ここで、少しだけ中寉は笑った。この少年めいた二十歳が初めて見せる、明確な感情の伴う表情の変化だった。氷のような顔のつくりなのに、笑うとあどけなさが浮かび上がり、人懐っこく見えた。
「口止め料をお支払いただいたとは思っていませんので。僕は相応の対価を得て、身体をお貸ししているに過ぎないのですから、僕の持つ情報に価値があるのならば、先生はそれを封じるための支払いをなさらなければいけませんでした」
しばらく、承はぼうっとしていた。中寉は罪のなさげな笑みを浮かべているばかりだ。
「無論、僕の側からこのことをべらべら喋るメリットはそれほどありませんし、誰も僕にそんなことを訊こうとはしません。僕からの『お礼』のうちに含まれているとお考えいただけましたら幸いです」
えらい「鶴」を助けてしまった。
いや、本当は助けるなんて言葉には到底足りない。業者が「これ、新商品なんでよかったら」と試飲用にと置いていったペットボトルをそのまま渡してやっただけだから、承は一円だって払っていない。にも関わらず、元総理の酷い秘密を受け取ってしまったのである。

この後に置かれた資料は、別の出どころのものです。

(* ===== verification/Groups.v ===== *)
(** * Groups: commits of several ops, applied whole or not at all
    (engine/groups.rs, engine/lww.rs)

    A replica's merge state, its op log and its pending members.  A member of
    a group is held out of the fold until the group's members are all present,
    and then they are folded together.  Ops of append-only records and of
    control families, which never merge, are not modelled; opening a logged
    envelope is reading the log. *)

From Stdlib Require Import ZArith Lia String.
From stdpp Require Import base tactics decidable countable option list strings gmap.
From S2P Require Import Prelude Bytes Cbor Hlc Registry Stamp Versions Patch Registers FieldState Fold Convergence Envelope.
Open Scope Z_scope.

(** A group: the commit's id and how many members it has. *)
Definition Group : Type := Id * Z.

(** A received entity op: its target, its content, the sender's stamp, and
    the stream it was sealed under. *)
Record ROp := mkROp {
  ro_kind : EntityKind.t;
  ro_id : Id;
  ro_inner : InnerOp;
  ro_lww : LwwStamp;
  ro_stream : Id;
}.
#[export] Instance ROp_eq_dec : EqDecision ROp.
Proof. solve_decision. Defined.
Definition ro_at (o : ROp) : OpRef := mkOpRef (ro_stream o) (l_device (ro_lww o)) (l_seq (ro_lww o)).
Definition ro_stamp (o : ROp) : Stamp := stamp_of_lww (ro_lww o) (ro_stream o).

(** The group an op at [at_] is a member of: a patch's own, or a full-state
    op's mark. *)
Definition group_of (inner : InnerOp) (at_ : OpRef) : option Group :=
  match inner with
  | OpPatch p =>
      match p_group p with
      | Some (id, size) => if decide (2 ≤ size) then Some (id, size) else None
      | None => None
      end
  | OpLegacy _ state => m ← entry FULL_STATE_GROUP_KEY state; read_mark m at_
  end.

(** [effect] of an op: how a client is told of it.  A full-state op's is the
    class its kind is registered with. *)
Definition class_effect (c : OpClass) : OpEffect :=
  match c with Create => ECreate | Update => EUpdate | Delete => EDelete end.
Definition inner_effect (k : EntityKind.t) (inner : InnerOp) : OpEffect :=
  match inner with
  | OpPatch p => effect p
  | OpLegacy inner_kind _ =>
      match List.find (λ o, bool_decide (op_inner_kind o = inner_kind)) (e_ops (spec k)) with
      | Some o => class_effect (op_class o)
      | None => EUpdate
      end
  end.

(** One row of [pending_groups], less its key. *)
Record PendingRow := mkPending { pr_at : Stamp; pr_applied : bool; pr_received_at : Z }.

Record Replica := mkReplica {
  rp_entities : gmap Id Entity;
  rp_pending : gmap (Group * Id) PendingRow;
  rp_ops : gmap OpRef ROp;
}.
Definition no_replica : Replica := mkReplica ∅ ∅ ∅.

Definition Folded : Type := Id * OpEffect.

言うまでもなく、承にとっても意味のある情報ではない。中寉が言うように換金出来ればいいのかも知れないが、どう考えたってそれはリスキーである。鼻の穴に東京湾の生臭い水が詰まったような感覚に承は陥った。
「実は、今日ここへ来たのはお礼をしたかったのだけではないのです」
承は目の前の、二十歳という自称に偽りがなければ約十歳年下の男に翻弄されている不愉快さに、また炭酸水のボトルを開ける。
「先ほど申し上げました通り、畑村先生はもうすぐ亡くなられます。具体的に申し上げるならば、まだ報道されてはおりませんが、先週から才知会病院に入院されました。一昨日から意識が戻りません。ですので」
笑いながら人の死ぬ話をする中寉の白い肌の内側に、どんな色の血が流れているのか、承は図りかねた。とても呪わしいものが目の前に座っている感覚だった。
「僕をここで雇っていただけませんでしょうか」
炭酸水のキャップが承の指の隙間から転がり落ちた。訊き返すよりも先に拾い上げたら、「謝礼」と書かれた封筒の中から中寉が、紙幣ではないものを取り出しているところだった。
三折りにされた白い紙だ。
「改めまして、中寉了と申します。お話しました通り接客業をしておりましたが、働いていた『お店』が潰れてしまうこととなりましたので、こちらのお世話になることが出来ましたら有り難く思います」
差し出されたその紙を、いつまでも承が受け取らなかったからだろう、中寉が自ら広げた。
履歴書であった。
「料理は得意です」
訊いてもいないのに、中寉は言った。